(** X20.  A block size that is not positive.  On an object with a time
    axis, [time_average_resample] with [nsamples_in_avg = 0] raises
    [ZeroDivisionError]; with a negative block size and samples left
    after the shift the sample count is negative and [np.empty] raises
    [ValueError].  Both happen before anything is assigned: the object
    is left as it was. *)
Theorem resample_rejects_block (self : DataObj) N sp idx tc key (k s : Z) :
  has_time_axis self N sp idx tc → (0 ≤ s)%Z →
  (k = 0%Z →
   time_average_resample key k s self = (Raise ZeroDivisionError, self)) ∧
  ((k < 0)%Z → (s < N)%Z →
   time_average_resample key k s self = (Raise ValueError, self)).
Proof.
  intros (Hlead & Hshp & Hds & Hwf & _) Hs.
  split.
  - intros ->. unfold time_average_resample. mrun. rewrite Hlead. flat.
    rewrite (proj2 (Z.ltb_ge _ _)) by lia. by rewrite Hshp.
  - intros Hk HsN. unfold time_average_resample. mrun. rewrite Hlead. flat.
    rewrite (proj2 (Z.ltb_ge _ _)) by lia. rewrite Hshp.
    change (py_index [N] 0) with (Ok N). flat.
    unfold py_floordiv, py_mod.
    rewrite (proj2 (Z.eqb_neq _ _)) by lia. flat.
    unfold _new_empty_databin. mrun.
    rewrite (np_empty_negative _ ((N - s) / k)%Z); [done| |].
    + apply list_elem_of_here.
    + rewrite <- Z.div_opp_opp by lia.
      apply Z.div_lt_upper_bound; lia.
Qed.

#### INSTRUCTIONS TO FOLLOW:
Would you set down exactly the lines from the line with "- intros Hk" through the last one in the material?

#### SOLUTION TO THIS TASK:
  - intros Hk HsN. unfold time_average_resample. mrun. rewrite Hlead. flat.
    rewrite (proj2 (Z.ltb_ge _ _)) by lia. rewrite Hshp.
    change (py_index [N] 0) with (Ok N). flat.
    unfold py_floordiv, py_mod.
    rewrite (proj2 (Z.eqb_neq _ _)) by lia. flat.
    unfold _new_empty_databin. mrun.
    rewrite (np_empty_negative _ ((N - s) / k)%Z); [done| |].
    + apply list_elem_of_here.
    + rewrite <- Z.div_opp_opp by lia.
      apply Z.div_lt_upper_bound; lia.
Qed.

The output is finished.